La voracidad del Estado K

Por Fernando Laborda

Detrás del intervencionismo estatal en el sector privado, cuya última manifestación ha sido la designación de directores en empresas en las cuales la Anses tiene acciones, no hay un proyecto de país. Tan sólo un proyecto de poder.

La exacerbación del intervencionismo en la era kirchnerista ha llegado al extremo de pretender controlar hasta los más mínimos actos de empresas privadas, desde los programas periodísticos de televisión en los que éstas ponen publicidad hasta la participación en una feria auspiciada por el Ministerio de Planificación Federal.

Casi desde su llegada al poder, el gobierno kirchnerista, detrás de la consigna de promover una burguesía nacional, ha presionado a grupos extranjeros que tenían concesiones de empresas de servicios públicos privatizados para que dejaran su lugar a empresarios locales cercanos al poder político. Fue el llamado "capitalismo de amigos".

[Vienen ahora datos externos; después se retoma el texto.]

(* ===== verification/Cluster.v ===== *)
(** * Cluster: the client against the sharding server

    ShardingService implements the same service as its backends:
    [sharding_backend] is its interface, class ShardingService of
    sharding/sharding.h, as an instance of [SailBackend].  What the threads of
    GetStatements make of the answers of the backends is a function [schedule]
    that may be any interleaving, what they make of the sums of a fan-out is
    [tally]; the random number is an argument.

    The theorem composes all programs of the repository: the sharding server
    is started, the client imports a file through it, and selects from it. *)

From Stdlib Require Import ZArith Lia.
From S2P Require Import Prelude Words Murmur3 Messages Iterators LevelDB Keys Wire RdfOperators RdfModel.
From S2P Require Import RdfModelTheorems Persistence PersistenceSpec Refinement UpdateProofs Matching.
From S2P Require Import Service ServiceTheorems DemoStore Split Sharding ShardingProofs ShardingTheorems.
From S2P Require Import Multiplex Servers Numbers Parser Serializer TripleSource Sparql SparqlService Client.

Section ShardingBackend.
Context {B : Type} `{SB : SailBackend B} `{PB : Protobuf} (string_hash : bytes → Z).
Context (schedule : list (list Statement) → list Statement) (tally : list Z → Z) (rnd : Z).

Definition sharding_backend : SailBackend (list B) := {|
  be_AddNamespaces := sh_AddNamespaces;
  be_GetNamespace := sh_GetNamespace rnd;
  be_GetNamespaces := sh_GetNamespaces rnd;
  be_AddStatements := sh_AddStatements string_hash;
  be_GetStatements pattern bs := ls ← shard_results pattern bs; Ok (StatusOK, schedule ls);
  be_RemoveStatements := sh_RemoveStatements tally;
  be_Update := sh_Update string_hash;
  be_Clear := sh_Clear tally;
  be_Size := sh_Size tally;
  be_GetContexts := sh_GetContexts;
|}.
End ShardingBackend.

Section ClusterProofs.
Context (ar : arch) {B : Type} `{SL : SailLaws ar B} (string_hash : bytes → Z).

(** The invariant only looks at the statements. *)
Lemma sharded_same bs bs' :
  be_abs <$> bs' = be_abs <$> bs → Forall be_inv bs' → sharded string_hash bs →
  sharded string_hash bs' ∧ abs_all bs' = abs_all bs.
Proof.
  intros E Hinv (Hne & _ & Hpl).
  assert (El : length bs' = length bs) by (apply (f_equal length) in E; by rewrite !length_fmap in E).
  split; [split_and!|].
  - destruct bs'; [by destruct bs|done].
  - done.
  - intros i b' st Hb Hst. rewrite El.
    assert (Hi : (be_abs <$> bs) !! i = Some (be_abs b')) by (by rewrite <- E, list_lookup_fmap, Hb).
    apply list_lookup_fmap_Some in Hi as (b & Eb & Hi). apply (Hpl i b); [done|]. by rewrite <- Eb.
  - unfold abs_all. by rewrite E.
Qed.

Lemma sh_AddNamespaces_spec l bs :
  sharded string_hash bs →
  ∃ bs', sh_AddNamespaces l bs = Ok (StatusOK, Z.of_nat (length l), bs') ∧
    sharded string_hash bs' ∧ abs_all bs' = abs_all bs.
Proof.
  intros Hsh. pose proof Hsh as (Hne & Hinv & _).
  assert (Hr : ∃ rs bs', run_each be_AddNamespaces (replicate (length bs) l) bs = Ok (rs, bs') ∧
    rs = replicate (length bs) (StatusOK, Z.of_nat (length l)) ∧
    Forall be_inv bs' ∧ be_abs <$> bs' = be_abs <$> bs).
  { clear Hsh Hne. induction Hinv as [|b bs Hb _ (rs & bs' & E & -> & HI & Ea)].
    - exists [], []. by repeat constructor.
    - destruct (law_add_ns l b Hb) as (b' & Eb & HI' & Ha'). eexists _, (b' :: bs').
      cbn [length replicate run_each]. rewrite Eb. cbn [mbind res_bind]. rewrite E.
      split_and!; [done|done|by constructor|]. by rewrite !fmap_cons, Ea, Ha'. }
  destruct Hr as (rs & bs' & E & -> & HI & Ea). exists bs'. split; [|by apply sharded_same].
  unfold sh_AddNamespaces. rewrite E. by destruct bs.
Qed.
End ClusterProofs.

(** ** Properties *)

Section ClusterTheorems.
Context (ar : arch) {B : Type} `{SL : SailLaws ar B} (string_hash : bytes → Z).
Context `{serializer.RaptorTerms} `{CL : CodecLaws (list Statement)}.
Context (sparql : string → list B → res (Status * list SparqlResponse)).
Context (text_format : list Statement → bytes) (response_text : SparqlResponse → bytes).
Context (raptor : string → list (bytes * bool) → list raptor_event).
Context (raptor_output : serializer.RaptorSerializer → bytes).
Context (parse_statement : string → Statement) (parse_contexts : string → ContextRequest).
Context (schedule : list (list Statement) → list Statement) (tally : list Z → Z) (rnd : Z).

Abbreviation run := (client.main (SB:=sharding_backend string_hash schedule tally rnd) sparql text_format
                      response_text raptor raptor_output parse_statement parse_contexts).

(** C7. The whole system: a sharding server is started with the addresses of
    different servers, whose stores are empty, the client imports a file through
    it and then selects from it in the message format.  However the threads
    interleave, the file written decodes, without duplicates, to exactly the
    imported statements the pattern selects, when no two of them collide in
    their keys.  (An address that is listed twice makes one store answer twice:
    hence the condition on the addresses.) *)
Theorem cluster_import_export (connect : string → B) (host port : string) (addresses : list string)
    (flags : client.Flags) (file o q name : string) (input : bytes) (events : list raptor_event)
    (w : client.world) :
  addresses ≠ [] → NoDup addresses → Forall address_ok addresses →
  (∀ a, a ∈ addresses → be_inv (connect a) ∧ be_abs (connect a) = ∅) →
  (∀ ls, interleave ls (schedule ls)) →
  client.w_files w !! file = Some input → o ≠ ""%string →
  parser.raptor_parser_name (parser.FormatFromString (client.FLAGS_format flags)) = Ok name →
  raptor name <$> parser.chunks_of true input = Ok events →
  forallb event_ok events = true →
  key_injective ar (list_to_set (omap event_statement events)) →
  ∃ channels w1 bs1 w2 encoded,
    sharding_server.main (sharding_server.mkFlags host port (String.concat "," addresses)) =
      Ok ((host +:+ ":" +:+ port)%string, channels) ∧ NoDup channels ∧
    run flags ["client"; "import"; file] w (connect <$> channels) = Ok (w1, bs1) ∧
    run (client.mkFlags "proto" o) ["client"; "select"; q] w1 bs1 = Ok (w2, bs1) ∧
    client.w_files w2 !! o = Some encoded ∧
    NoDup (ParseFromString (A:=list Statement) encoded) ∧
    ∀ st, st ∈ ParseFromString (A:=list Statement) encoded ↔
      st ∈ spec_get ar (parse_statement q) (list_to_set (omap event_statement events)).
Proof.
  intros Hne Hnda Hok Hempty Hsched Ef Ho En Ee Hev Hk.
  destruct (empty_backends string_hash connect addresses Hne Hempty) as [Hsh Ha].
  set (bs0 := connect <$> addresses) in *.
  destruct (sh_AddNamespaces_spec ar string_hash (omap event_namespace events) bs0 Hsh)
    as (bs1 & E1 & Hsh1 & Ha1). rewrite Ha in Ha1.
  destruct (sh_AddStatements_spec ar string_hash (omap event_statement events) bs1 Hsh1) as (bs2 & E2 & Hsh2 & Ha2).
  { rewrite Ha1. by rewrite (left_id_L ∅ (∪)). }
  rewrite Ha1, (left_id_L ∅ (∪)) in Ha2.
  destruct (main_import (SB:=sharding_backend string_hash schedule tally rnd) sparql text_format response_text raptor
    raptor_output parse_statement parse_contexts flags file input name events w bs0 bs1 bs2 _ _ Ef En Ee Hev E1 E2)
    as [w1 Ew1].
  destruct (shard_answers ar string_hash (parse_statement q) bs2 Hsh2) as (ls & El & Hnd & Es). rewrite Ha2 in Es.
  pose proof (interleave_permutation ls (schedule ls) (Hsched ls)) as Hp.
  destruct (main_select (SB:=sharding_backend string_hash schedule tally rnd) sparql text_format response_text raptor
    raptor_output parse_statement parse_contexts o q w1 bs2 StatusOK (schedule ls) Ho) as (w2 & Ew2 & Eo).
  { simpl. by rewrite El. }
  exists addresses, w1, bs2, w2, (SerializeToString (schedule ls)). rewrite (parse_serialize (schedule ls)).
  split_and!; try done; [by apply main_backends|by rewrite Hp|].
  intros st. by rewrite Hp, <- Es, elem_of_list_to_set.
Qed.
End ClusterTheorems.

Lemma interleave_nil_cons {A} (ls : list (list A)) out : interleave ls out → interleave ([] :: ls) out.
Proof.
  induction 1 as [ls Hn|ls i x l out Hi _ IH].
  - constructor. by constructor.
  - by apply (interleave_write _ (S i) x l).
Qed.

(** One backend after the other is a schedule. *)
Lemma interleave_join {A} (ls : list (list A)) : interleave ls (mjoin ls).
Proof.
  induction ls as [|l ls IH]; [by constructor|].
  induction l as [|x l IHl]; [by apply interleave_nil_cons|].
  change (mjoin ((x :: l) :: ls)) with (x :: mjoin (l :: ls)).
  by apply (interleave_write _ 0 x l).
Qed.

Section ClusterWitnesses.
Import Demo.
#[local] Existing Instances demo_backend demo_model demo_laws plain_terms.

Lemma cluster_import_export_witness :
  let run := client.main (SB:=sharding_backend demo_hash mjoin lossy_tally 3) (λ _ _, Ok (StatusOK, [])) (λ _, []) (λ _, [])
      (demo_raptor (RT_LITERAL "erin" (Some "en"%string) None)) (λ _, [])
      (λ _, by_subject "dave") (λ _, mkContextRequest []) in
  ∃ channels w1 bs1 w2 encoded,
    sharding_server.main
      (sharding_server.mkFlags "0.0.0.0" "10000" (String.concat "," ["a:1"; "b:2"])) =
      Ok ("0.0.0.0:10000"%string, channels) ∧ NoDup channels ∧
    run (client.mkFlags "turtle" "") ["client"; "import"; "data.ttl"]%string demo_world
      ((λ _, empty_store) <$> channels) = Ok (w1, bs1) ∧
    run (client.mkFlags "proto" "out.bin") ["client"; "select"; "q"]%string w1 bs1 = Ok (w2, bs1) ∧
    client.w_files w2 !! "out.bin"%string = Some encoded ∧
    NoDup (ParseFromString (A:=list Statement) encoded) ∧
    ∀ st, st ∈ ParseFromString (A:=list Statement) encoded ↔
      st ∈ spec_get ar (by_subject "dave") (list_to_set (omap event_statement demo_events)).
Proof.
  intros run.
  refine (cluster_import_export ar demo_hash (λ _ _, Ok (StatusOK, [])) (λ _, []) (λ _, [])
      (demo_raptor (RT_LITERAL "erin" (Some "en"%string) None)) (λ _, [])
      (λ _, by_subject "dave") (λ _, mkContextRequest []) mjoin lossy_tally 3 (λ _, empty_store) "0.0.0.0" "10000"
      ["a:1"; "b:2"]%string (client.mkFlags "turtle" "") "data.ttl" "out.bin" "q"
      "turtle" (str_bytes "dave knows erin") demo_events demo_world _ _ _ _ interleave_join _ _ _ _ _ _).
  - discriminate.
  - apply (bool_decide_unpack _). vm_compute. exact I.
  - repeat constructor; try discriminate; apply (bool_decide_unpack _); vm_compute; exact I.
  - intros a _. split; [exact empty_inv|exact empty_abs].
  - reflexivity.
  - done.
  - reflexivity.
  - vm_compute. reflexivity.
  - reflexivity.
  - apply (bool_decide_unpack _). vm_compute. exact I.
Defined.
End ClusterWitnesses.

Luego fue el turno del campo, sector del cual el Gobierno pretendió convertirse en socio en las ganancias, aunque no en las pérdidas.

Más tarde, el oficialismo impulsó y logró sancionar una reforma previsional que terminó con las AFJP, cuyos fondos administrados pasaron al Estado. En aquel momento, funcionarios kirchneristas juraron que el Gobierno no quería tener participación en las empresas privadas en las cuales la Anses poseía acciones.

Sin embargo, ya son ocho las empresas en las que el Estado ha nombrado directores en representación de la Anses.

La amenaza intervencionista no termina ahí. La semana pasada hombres del Gobierno, elípticamente, sugirieron que podría nacionalizarse una empresa siderúrgica del grupo Techint. Casi al mismo tiempo, la presidenta Cristina Fernández de Kirchner cuestionó a los bancos por estar "sentados sobre la liquidez" y anunció que "si las entidades bancarias no otorgan créditos, el Estado va a intervenir".

No son pocos los analistas que vislumbran que, como el gobierno nacional se está quedando sin caja, el oficialismo vea en la liquidez bancaria un preciado tesoro que pueda sufrir un destino parecido al de los fondos jubilatorios que administraban las extinguidas AFJP.

En tal sentido, el economista y ex presidente del Banco Central Rodolfo Rossi, con un sentido crítico, advirtió que "una centralización de los depósitos, sin modificación de la estructura accionaria de los bancos, podría ser una salida frente a la carencia de confianza general y de crédito internacional".

Rossi señaló que, en su último informe mensual, el Banco Central "citó advertencias llamativas sobre las utilidades de los bancos, el nivel de morosidad en aumento, su solvencia y su liquidez" y afirmó que "si bien las expresiones manifestadas son precautorias, pueden volverse negativas contra el mismo sistema e incrementar la insinuante dolarización existente".

Entretanto, la política del miedo y la presión está haciendo efecto en las organizaciones empresariales, donde reina un particular estado de alerta, que tornará dificultosa la recreación del tan indispensable clima de negocios en la Argentina.